Records supplied Block Start
(** The call of [_protobuf_cls] with keyword arguments, for the message
    type of the class [c]. *)
Definition new_message (c : class) (kwargs : list (value * value))
  : result value :=
  if forallb (fun k => in_strings k (__slots__ c)) (keys kwargs) then
    fields <- map_result
                (fun kt => set_field c (fst kt) (snd kt)
                             (dict_get kwargs (fst kt) VNone))
                (combine (__slots__ c) (descriptor c)) ;;
    Ok (VMsg c fields)
  else Raise (ValueError (Python "Protocol message has no such field")).

(** [Enum.Name(code)] *)
Definition Name (names : list string) (code : value) : result value :=
  match code with
  | VInt z =>
      if 0 <=? z then
        match nth_error names (Z.to_nat z) with
        | Some s => Ok (VStr s)
        | None => Raise (ValueError (Python "Enum has no name for value"))
        end
      else Raise (ValueError (Python "Enum has no name for value"))
  | _ => Raise (TypeError (Python "Enum has no name for value"))
  end.

End Messages.

End proto.

(** ** The [Base] class *)

Module Base.

(** [_check_keys(cls, obj, keys)]; an empty [keys] stands for the default
    [None].  The [extra] keys are listed in the order of [obj]. *)
Definition _check_keys (cls : class) (obj : value) (keys : list string)
  : result unit :=
  let keys := match keys with [] => __slots__ cls | _ => keys end in
  match obj with
  | VDict d =>
      let extra := filter (fun k => negb (in_strings k keys)) (map fst d) in
      match extra with
      | [] => Ok tt
      | _ => Raise (ValueError (Unknown_extra_keys_for (class_name cls) extra))
      end
  | _ => Raise (TypeError (Expected_mapping_for (class_name cls)))
  end.

Definition _check_required (cls : class) (self : value) : result unit :=
  for_each (__slots__ cls) (fun k =>
    v <- getattr self k ;;
    match v with
    | VRequired => Raise (TypeError (is_required_but_wasnt_provided k))
    | _ => Ok tt
    end).

Definition _check_in_set (self : value) (field : string) (vals : list string)
  : result unit :=
  v <- getattr self field ;;
  if negb (hashable v) then Raise (TypeError (Python "unhashable type"))
  else if in_strings v vals then Ok tt
       else Raise (ValueError (must_be_in field vals)).

Definition _check_is_type (self : value) (field : string) (type : pytype)
    (nullable : bool) : result unit :=
  val <- getattr self field ;;
  if negb (isinstance val type || (nullable && is_None val))
  then Raise (TypeError
                (must_be_an_instance_of field (type_name type) nullable))
  else Ok tt.

Definition _check_is_list_of (self : value) (field : string) (type : pytype)
    (nullable : bool) : result unit :=
  val <- getattr self field ;;
  if negb (is_list_of val type || (nullable && is_None val))
  then Raise (TypeError (must_be_a_list_of field (type_name type) nullable))
  else Ok tt.

Definition _check_is_dict_of (self : value) (field : string) (key val : pytype)
    (nullable : bool) : result unit :=
  attr <- getattr self field ;;
  if negb (is_dict_of attr key val || (nullable && is_None attr))
  then Raise (TypeError (must_be_a_dict_of field (type_name key)
                           (type_name val) nullable))
  else Ok tt.

(** [x < min] is reached only when [x] passed the [int] check or is
    [None]. *)
Definition _check_is_bounded_int (self : value) (field : string) (min : Z)
    (nullable : bool) : result unit :=
  x <- getattr self field ;;
  _check_is_type self field Tint nullable ;;;
  match x with
  | VInt z => if z <? min then Raise (ValueError (must_be_ge field min))
              else Ok tt
  | VBool b => if Z_of_bool b <? min
               then Raise (ValueError (must_be_ge field min))
               else Ok tt
  | _ => Ok tt
  end.

(** [from_dict(cls, obj)], where [init] is the constructor of [cls]. *)
Definition from_dict (cls : class)
    (init : list (value * value) -> result value) (obj : value)
  : result value :=
  _check_keys cls obj [] ;;;
  match obj with
  | VDict d => init d
  | _ => Raise (TypeError (Python "argument after ** must be a mapping"))
  end.

(** [from_protobuf(cls, msg)]: [_protobuf_cls] is the message type named
    after the class. *)
Definition from_protobuf (cls : class)
    (init : list (value * value) -> result value) (msg : value)
  : result value :=
  match msg with
  | VMsg c _ =>
      if class_eqb c cls then
        kwargs <- map_result (fun k => v <- getattr msg k ;; Ok (VStr k, v))
                    (__slots__ cls) ;;
        init kwargs
      else Raise (TypeError (Expected_message_of_type (class_name cls)))
  | _ => Raise (TypeError (Expected_message_of_type (class_name cls)))
  end.

End Base.

(** ** [Resources] *)

Module Resources.

Definition _validate (self : value) (is_request : bool) : result unit :=
  let min := if is_request then 1 else 0 in
  Base._check_is_bounded_int self "vcores" min false ;;;
  Base._check_is_bounded_int self "memory" min false.

(** [__init__(self, memory=required, vcores=required)] *)
Definition __init__ (kwargs : list (value * value)) : result value :=
  check_keywords ["memory"; "vcores"] kwargs ;;;
  memory <- arg kwargs "memory" (Some VRequired) ;;
  vcores <- arg kwargs "vcores" (Some VRequired) ;;
  let self := VObj cResources [memory; vcores] in
  Base._check_required cResources self ;;;
  _validate self false ;;;
  Ok self.

Definition from_dict := Base.from_dict cResources __init__.
Definition from_protobuf := Base.from_protobuf cResources __init__.

End Resources.

(** ** [File] *)

Module File.

Definition _validate (self : value) : result unit :=
  Base._check_is_type self "source" Tstr false ;;;
  Base._check_in_set self "type" ["FILE"; "ARCHIVE"] ;;;
  Base._check_in_set self "visibility" ["APPLICATION"; "PUBLIC"; "PRIVATE"] ;;;
  Base._check_is_bounded_int self "size" 0 false ;;;
  Base._check_is_bounded_int self "timestamp" 0 false.

(** [__init__(self, source=required, type='FILE', visibility='APPLICATION',
    size=0, timestamp=0)] *)
Definition __init__ (kwargs : list (value * value)) : result value :=
  check_keywords ["source"; "type"; "visibility"; "size"; "timestamp"]
    kwargs ;;;
  source <- arg kwargs "source" (Some VRequired) ;;
  type <- arg kwargs "type" (Some (VStr "FILE")) ;;
  visibility <- arg kwargs "visibility" (Some (VStr "APPLICATION")) ;;
  size <- arg kwargs "size" (Some (VInt 0)) ;;
  timestamp <- arg kwargs "timestamp" (Some (VInt 0)) ;;
  let self := VObj cFile [source; type; visibility; size; timestamp] in
  Base._check_required cFile self ;;;
  _validate self ;;;
  Ok self.

Definition from_dict := Base.from_dict cFile __init__.

Definition from_protobuf (obj : value) : result value :=
  if negb (proto.is_message cFile obj)
  then Raise (TypeError (Expected_message_of_type (class_name cFile)))
  else
    source <- getattr obj "source" ;;
    type <- (c <- getattr obj "type" ;; proto.Name proto.File_Type c) ;;
    visibility <- (c <- getattr obj "visibility" ;;
                   proto.Name proto.File_Visibility c) ;;
    size <- getattr obj "size" ;;
    timestamp <- getattr obj "timestamp" ;;
    __init__ [(VStr "source", source); (VStr "type", type);
              (VStr "visibility", visibility); (VStr "size", size);
              (VStr "timestamp", timestamp)].

Section ParseFileSpec.

(** [urlparse(source).path], imported from the [compatibility] module. *)
Variable urlparse_path : string -> result string.

(** The loop over the archive extensions. *)
Fixpoint strip_ext (name : string) (exts : list string) : string :=
  match exts with
  | [] => name
  | ext :: exts' =>
      if endswith name ext then drop_last name (String.length ext)
      else strip_ext name exts'
  end.

(** [_parse_file_spec(cls, obj)] returns the pair [(dest, resource)].  The
    test [name is None] is never true of the second component of
    [os.path.split]. *)
Definition _parse_file_spec (obj : value) : result (value * value) :=
  match obj with
  | VDict d =>
      type <- (if mem_key "file" d then
                 if mem_key "archive" d
                 then Raise (ValueError Both_archive_and_file_specified)
                 else Ok (Some "file")
               else if mem_key "archive" d then Ok (Some "archive")
                    else Ok None) ;;
      st <- match type with
            | None =>
                Base._check_keys cFile obj (__slots__ cFile ++ ["dest"]) ;;;
                source <- getitem d "source" ;;
                match dict_get d "type" (VStr "FILE") with
                | VStr t => Ok (source, upper t)
                | _ => Raise (AttributeError "upper")
                end
            | Some type =>
                Base._check_keys cFile obj
                  ["visibility"; "size"; "timestamp"; type; "dest"] ;;;
                source <- getitem d type ;;
                Ok (source, upper type)
            end ;;
      let '(source, type) := st in
      sd <- (if negb (mem_key "dest" d) then
               match source with
               | VStr s =>
                   path <- urlparse_path s ;;
                   let '(base, name) := os_path_split path in
                   let dest :=
                     if String.eqb type "ARCHIVE"
                     then strip_ext name [".zip"; ".tar.gz"; ".tgz"]
                     else name in
                   Ok (VStr path, VStr dest)
               | _ => Raise (Unmodelled "urlparse of an object that is no str")
               end
             else dest <- getitem d "dest" ;; Ok (source, dest)) ;;
      let '(source, dest) := sd in
      let visibility := dict_get d "visibility" (VStr "APPLICATION") in
      let size := dict_get d "size" (VInt 0) in
      let timestamp := dict_get d "timestamp" (VInt 0) in
      resource <- __init__ [(VStr "source", source); (VStr "type", VStr type);
                            (VStr "visibility", visibility);
                            (VStr "size", size);
                            (VStr "timestamp", timestamp)] ;;
      Ok (dest, resource)
  | _ => Raise (TypeError (Expected_mapping_for "File"))
  end.
(* ===== verification/_CoqProject ===== *)
-Q . S2P
Prelude.v
CString.v
Riscv.v
Spinlock.v
Kalloc.v
Bio.v
Layout.v
Log.v
Txn.v
Fs.v
Dir.v
Vm.v
VmCopy.v
Pipe.v
Proc.v
ProcTable.v
AllocPid.v
Wakeup.v
Sh.v
File.v
Syscall.v
Sysfile.v
Exec.v
FsData.v
DirData.v
Mkfs.v
Ulib.v
Umalloc.v
Grep.v
Virtio.v
Console.v
Kprintf.v
Trap.v
Sleep.v
Textutil.v
Uproc.v
Uprogs.v
ShRun.v
(* ===== verification/Prelude.v ===== *)
(** * Verification of the xv6-riscv kernel and its user programs

    ** The program

    The repository is xv6 for RISC-V (kernel/, user/, mkfs/): a Unix-like
    kernel with processes, paging, a buffer cache, a write-ahead log, an inode
    file system, pipes and a console, and the user programs that run on it.
    The layers call downwards:

      user programs, shell      user/*.c
      system calls              kernel/syscall.c sysproc.c sysfile.c exec.c
      open files, pipes         kernel/file.c pipe.c
      file system               kernel/fs.c
      log                       kernel/log.c
      buffer cache              kernel/bio.c
      disk driver               kernel/virtio_disk.c
      processes, traps          kernel/proc.c trap.c
      virtual memory            kernel/vm.c
      page allocator            kernel/kalloc.c
      locks                     kernel/spinlock.c sleeplock.c

    mkfs/mkfs.c runs on the build host and writes the disk image that the
    kernel starts from.

    Everything is translated function by function into Rocq definitions that
    keep the names of the source.  The files, in dependency order:

    - Prelude: machine integers with their wrap-around ([u8] ... [u64], [s32]),
      the outcome monad [M], loops, the tactics and hint databases, generic
      lemmas on lists.
    - CString: byte memory ([mem]) and kernel/string.c.
    - Riscv: the constants and address macros of riscv.h, memlayout.h and
      param.h, and the interface [Mmio] of device registers.
    - Spinlock: spinlock.c, sleeplock.c; also spin locks instruction by
      instruction on any number of harts ([smp_step]).
    - Kalloc: kalloc.c; interface [PageAlloc] with laws [PageAllocLaws].
    - Bio: bio.c; interface [BufCache] with laws [BufCacheLaws].
    - Layout: the on-disk structures of fs.h and stat.h.
    - Log: log.c over [BufCache]; crashes; several processes in operations at
      once ([gstep]).
    - Txn: interface [BlockTxn] (blocks inside a transaction) with laws
      [BlockTxnLaws], provided by log.c over bio.c.
    - Fs, Dir, FsData, DirData: fs.c over [BlockTxn]: blocks, inodes and
      contents; directories and paths; the contents of a file as an array of
      bytes; a directory as a map from names to inodes.
    - Mkfs: mkfs.c, and the kernel's invariants on the image it leaves.
    - Vm, VmCopy: vm.c over [PageAlloc]; the copy of an address space.
    - Pipe: pipe.c; interfaces [UserMem] and [ProcServices].
    - Proc, ProcTable, AllocPid, Wakeup: proc.c; the typing of the process
      table; allocpid, and sleep and wakeup, one access at a time on several
      harts.
    - File, Syscall, Sysfile, Exec: file.c; syscall.c and sysproc.c;
      sysfile.c; exec.c.
    - Virtio: virtio_disk.c against a device that obeys the virtio protocol
      and completes requests with any status.
    - Console: console.c and uart.c.
    - Kprintf: the kernel's printf.c.
    - Trap: trap.c, plic.c, start.c and the control registers of riscv.h.
    - Sleep: whole sessions of sys_sleep against the clock interrupt.
    - Ulib, Grep, Textutil: user/ulib.c; user/grep.c; cat, wc, echo,
      ls.
    - Umalloc: user/umalloc.c.
    - Sh, Uproc, ShRun, Uprogs: the shell's parser; processes that make
      system calls, interleaved; the shell's execution of commands; pingpong,
      sleep and the other small programs.

    ** How the code is modelled

    A C function over a state [S] is a value of [M S A]: it returns ([Ret]),
    panics ([Panic]), blocks ([Block]: it sleeps, spins on a lock somebody
    else holds, or a loop ran out of its fuel) or does something C leaves
    undefined ([Undef]: an access through a freed or null pointer).  Functions
    that sleep and must be interleaved (pipes, console, disk driver, [wait],
    [sys_sleep]) are written in the pieces between two sleeps, each of which
    runs under the lock the source holds there.  State a component does not
    own is reached through a type class; the theorems of the client use only
    the laws of the class, and the component below has an instance.  Linked
    structures that live in memory stay there: the free list is threaded
    through the free pages, page tables are pages of 512 entries, the
    structures of the disk are bytes of blocks.

    Parameters that stand for code outside the repository, with their laws:
    the disk controller ([VirtioDevice]), the UART ([UartLaws]), device
    registers ([Mmio]), printf of user/printf.c, which the repository
    does not contain, the calls of pingpong and sleep that user.h does not
    allow ([printf_fd] and [wait_void] of Uprogs), and the host files mkfs
    reads ([host] of Mkfs).  Each class has an instance that computes, and the
    theorems that use it have a witness at that instance.

    Fuel: loops whose bound the source gives run for that bound ([NPROC],
    [NBUF], the blocks of a transfer).  Loops that run to a NUL byte or to the
    end of a list take a bound as an argument, and the theorems say that every
    bound above the length of the string or list gives the result:
    [skipelem_components], [parse_total] and [match_decides_language] are the
    instances where the bound matters; the recursive functions of the parser
    and of grep get a bound computed from the length of the line.

    ** What the theorems show

    - Crash safety: a commit interrupted after any of its disk writes, and any
      number of boots whose initlog is interrupted after any of its own,
      leave all or none of a transaction ([commit_crash_atomic],
      [initlog_recovers]); operations in progress never meet a commit and have
      their budget reserved in the log header ([group_commit],
      [log_write_absorbs]); the log area mkfs makes is one block smaller than
      that, so the last write of a full group panics ([log_area_too_small]).
    - Storage stack: bio.c implements the cache log.c relies on, log.c over it
      the transactions fs.c relies on; the disk driver serves every request
      atomically and once, in every interleaving with the device, and panics
      exactly when the device has failed a request ([virtio_refines_disk]).
    - File system: the block allocator, the inode table and its round trip to
      the disk, contents as an array of bytes ([writei_refines], which falls
      short only on a full disk or an unreadable source, and [readi_reads]), a
      directory as a map ([dir_refines_map]), path components.  The image mkfs
      builds holds the files it was given and satisfies the invariants these
      theorems start from, the root directory unless its entries fill their
      blocks exactly ([mkfs_builds], [root_block_missing]).
    - Memory: the page allocator is a stack of frames; mappages, uvmalloc and
      uvmdealloc change exactly the entries of their range, and uvmalloc gives
      everything back when it fails; uvmcopy gives a child pages of its own
      with the parent's contents, or gives every page back
      ([uvmcopy_copies]); copyin and copyout stay within what the user may
      read or write.
    - Processes: the process table is well typed after every sequence of whole
      calls, wherever each stops ([process_table_typed]); pids are unique under
      every interleaving of allocpid ([allocpid_unique]); exit, wait, wakeup
      and kill; no lost wakeup in any interleaving; mutual exclusion of spin locks on any number
      of harts; traps protect the kernel and interrupts are transparent.
    - Files, pipes and console: reference counts of open files in every
      interleaving; a pipe is a bounded FIFO; console input is a line editor.
    - User programs: the shell's parser is total and inverts spelling; the
      shell loads only commands of the last line it read, with the descriptors
      that line gives them ([sh_execs_leaves]), and can run every line of the
      grammar to its end ([sh_runs_line]); grep decides the language of its
      pattern and selects the matching lines; wc and cat do not depend on how
      read cuts the input; malloc and free keep a sorted ring of disjoint
      blocks and lose no memory.  pingpong and sleep do not compile against
      user.h; what is proved of them is under a reading of the calls that do
      not match ([fprintf_reading], [wait_reading]).

    ** Not modelled

    The assembly files (entry.S, kernelvec.S, trampoline.S, swtch.S,
    initcode.S, usys.pl's output): their effect is written out where the C
    code relies on it.  user/usertests.c, user/grind.c, user/forktest.c and
    user/stressfs.c are tests of the kernel, not part of it.
    kernel/main.c only calls the initialisers in order, each of which is
    modelled with its component.  user/printf.c
    and user/rm.c are named by the Makefile and missing from the repository.
    The memory model is sequentially consistent: the fences
    ([__sync_synchronize]) are no-ops.  Races on data the kernel reads without
    a lock (uartputc_sync, [panicked]) are outside the model. *)
From stdpp Require Export base strings numbers gmap list.
Local Open Scope Z_scope.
Records supplied Block End
» Work instruction
Write out the line containing "a lock (uartputc_sync, [panicked])" and every line after it through the end of the entries. Keep each one exactly as it is, and add nothing.

» Solved problem
    a lock (uartputc_sync, [panicked]) are outside the model. *)
From stdpp Require Export base strings numbers gmap list.
Local Open Scope Z_scope.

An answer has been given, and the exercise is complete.